Results: We evaluated a total of 95 patients. The mean duration of prednisolone use was 4 years, 3 months (range 11–204 months). Over 30% of patients used a peak dose of prednisolone greater than or equal to 40 mg. 72% of all patients had symptoms possibly consistent with adrenal insufficiency. In total, eighty patients had a SST, mostly via the rheumatology department. On retrospective review of the SST results by a consultant endocrinologist, 33% of all tests were found to have sub-optimal cortisol levels. However 17.5% of baseline SSTs were not conducted appropriately. Of the patients who were found to have abnormal results, only 35% went on to have a repeat SST. 54% of the repeat SSTs showed normal adrenal function. Of the asymptomatic patients, 51.9% (n=14) had baseline tests consistent with adrenal insufficiency. The mean time to adrenal recovery overall, from baseline test was 18 months. 18% of patients with evidence of adrenal insufficiency had their prednisolone switched to a shorter acting glucocorticoid. Despite having an abnormal SST result, 43% patients were not referred to an endocrinologist.

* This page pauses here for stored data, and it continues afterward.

Lemma flush_fail_step_inv init kv c version s d kv' :
  sys_inv init (MkSys kv (Frozen version s d) c) → unfreeze kv = Ok kv' →
  sys_inv init (MkSys (unlink kv' (sstableName version)) Idle c).
Proof.
  intros [Hinv Hrefs Hp Hsm Hn _] Hu. cbn [sy_kv sy_phase sy_commits] in *.
  destruct (unfreeze_inv _ _ _ _ Hinv Hrefs) as (kv1 & Hu1 & Hinv1 & Hrefs1 & Himm1 & Hm1).
  rewrite Hu in Hu1. injection Hu1 as <-. constructor; cbn [sy_kv sy_phase sy_commits]; try done.
  - by apply unlink_inv.
  - by apply (refs_ok_same kv').
  - unfold mem_small in *. cbn. rewrite Himm1. split; [|done].
    destruct Hm1 as [->|(m & s' & Hm & Hi & ->)]; [apply Hsm|].
    rewrite Hm, Hi, !arr_ents_of in Hsm. rewrite arr_ents_of. destruct Hsm. by apply merge_levels_small.
  - apply unlink_names. unfold unfreeze in Hu. destruct (kv_imm kv); [|by injection Hu as <-].
    destruct (merge_arrays _ _); try done. by injection Hu as <-.
Qed.

Lemma flush_step_inv init kv c version s d id log r :
  sys_inv init (MkSys kv (Written version s d id) c) → rewriteLog (kv_log kv) (kv_mem kv) = (log, r) →
  sys_inv init (MkSys (set_log (flush_install (flush_meta kv version) id) log) Idle c).
Proof.
  intros [Hinv Hrefs Hp Hsm Hn _] _. cbn [sy_kv sy_phase sy_commits] in *.
  assert (refs_ok (flush_meta kv version)) as Hrefs0 by (by apply (refs_ok_same kv)).
  destruct (flush_install_inv _ (flush_meta kv version) init c version s d id
    (set_meta_inv _ _ _ _ _ Hinv) Hrefs0 Hp) as (Hinv1 & Hrefs1 & Hp1).
  constructor; cbn [sy_kv sy_phase sy_commits]; try done.
  - by apply set_log_inv.
  - by apply (refs_ok_same (flush_install (flush_meta kv version) id)).
  - destruct Hsm as [Hm _]. by split.
Qed.

Lemma merge_plan_step_inv init kv c level kv' version o1 o2 d :
  sys_inv init (MkSys kv Idle c) → kv_version kv + 1 < 2 ^ 64 →
  merge_plan kv level = (kv', Ok (Some (version, o1, o2, d))) →
  sys_inv init (MkSys kv' (Merging level version o1 o2 d) c).
Proof.
  intros [Hinv Hrefs Hp Hsm Hn _] Hb Hm. cbn [sy_kv sy_phase sy_commits] in *. destruct Hn as [Hv Hn].
  assert (u64 (kv_version kv + 1) = kv_version kv + 1) as Hu by (apply Z.mod_small; lia).
  destruct (merge_plan_inv _ _ _ _ level Hinv Hrefs Hp) as [[_ Hz]|(p1 & p2 & d1 & Hm1 & Hinv1 & Hrefs1 & Hp1)];
    [rewrite Hu; apply Hn; lia|congruence|].
  rewrite Hu in *. rewrite Hm in Hm1. injection Hm1 as -> -> -> -> ->.
  constructor; cbn [sy_kv sy_phase sy_commits]; try done.
  split; [cbn; lia|]. cbn. intros v Hlt. apply Hn. lia.
Qed.

Lemma merge_write_step_inv init kv c level version o1 o2 d kv' id :
  sys_inv init (MkSys kv (Merging level version o1 o2 d) c) → merge_fits kv level →
  merge_write kv version o1 o2 d = (kv', Ok id) →
  sys_inv init (MkSys kv' (Merged level version o1 o2 d id) c).
Proof.
  intros [Hinv Hrefs Hp Hsm Hn Hv] Hfit Hw. cbn [sy_kv sy_phase sy_commits] in *.
  destruct (merge_write_inv _ _ _ _ _ _ _ _ _ Hinv Hrefs Hp Hfit) as (kv1 & id1 & Hf & Hinv1 & Hrefs1 & Hp1 & Hm1).
  rewrite Hf in Hw. injection Hw as <- <-.
  constructor; cbn [sy_kv sy_phase sy_commits]; try done.
  - unfold mem_small. destruct Hp1 as (-> & _). rewrite Hm1. split; [apply Hsm|done].
  - unfold merge_write in Hf.
    destruct (go_index _ o1); cbn [bindS] in Hf; try done.
    destruct (go_index _ o2); cbn [bindS] in Hf; try done. unfold create_table in Hf.
    destruct (if d then _ else _) as [file| | |]; cbn [bindS] in Hf; try done.
    injection Hf as <- <-. by apply names_put.
Qed.

Lemma merge_install_step_inv init kv c level version o1 o2 d id kv' r :
  sys_inv init (MkSys kv (Merged level version o1 o2 d id) c) →
  merge_install (merge_meta kv level version) level o1 o2 id = (kv', r) →
  sys_inv init (MkSys kv' Idle c).
Proof.
  intros [Hinv Hrefs Hp Hsm Hn _] Hm. cbn [sy_kv sy_phase sy_commits] in *.
  destruct (merge_finish_inv _ _ _ _ _ _ _ _ _ _ Hinv Hrefs Hp) as (kv1 & Hm1 & Hinv1 & Hrefs1 & Hp1 & Hmem1).
  pose proof (merge_install_frame _ _ _ _ _ _ _ Hm) as [Hv Hab].
  rewrite Hm in Hm1. injection Hm1 as <- ->.
  constructor; cbn [sy_kv sy_phase sy_commits]; try done.
  - unfold mem_small. rewrite Hp1, Hmem1. split; [apply Hsm|done].
  - destruct Hn as [Hv0 Hn]. split; [by rewrite Hv|]. intros v Hlt. rewrite Hv in Hlt. by apply Hab, Hn.
Qed.

Lemma step_inv init s s' : sys_inv init s → step s s' → sys_inv init s'.
Proof.
  intros Hsi Hst. destruct Hst.
  - by eapply new_step_inv.
  - pose proof Hsi as [Hinv Hrefs _ _ _ _]. cbn [sy_kv sy_phase sy_commits] in *.
    destruct (write_step_inv kv init c id f kv' r) as (Hinv' & Hrefs' & Hfr); [done..|].
    eapply frame_sys_inv; [exact Hsi|exact Hfr| |done|done]. intros i Hi. by apply elem_of_nil in Hi.
  - by eapply abort_step_inv.
  - by eapply commit_step_inv.
  - by eapply freeze_step_inv.
  - by eapply flush_write_step_inv.
  - by eapply flush_fail_step_inv.
  - by eapply flush_step_inv.
  - by eapply merge_plan_step_inv.
  - by eapply merge_write_step_inv.
  - destruct Hsi as [Hinv Hrefs Hp Hsm Hn _]. cbn [sy_kv sy_phase sy_commits] in *. destruct Hp as (Himm & _).
    constructor; cbn [sy_kv sy_phase sy_commits]; try done;
      [by apply unlink_inv|by apply (refs_ok_same kv)|by apply unlink_names].
  - by eapply merge_install_step_inv.
Qed.

Lemma reachable_inv init s0 s : sys_inv init s0 → reachable s0 s → sys_inv init s.
Proof. intros H0' Hr. induction Hr as [|s s' _ IH Hst]; [done|]. by eapply step_inv. Qed.

End system.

Conclusion: Our study suggests there is a high prevalence of adrenal insufficiency in both symptomatic and asymptomatic groups in this patient population. The vast majority of patients with abnormal SST results did not have suitable follow-up tests and a large proportion were not referred to endocrinology. These results suggest the need for a joint pathway of care for evaluation of adrenal insufficiency in this patient group. Further studies, evaluating the optimal intervention strategies to aid adrenal recovery are also needed.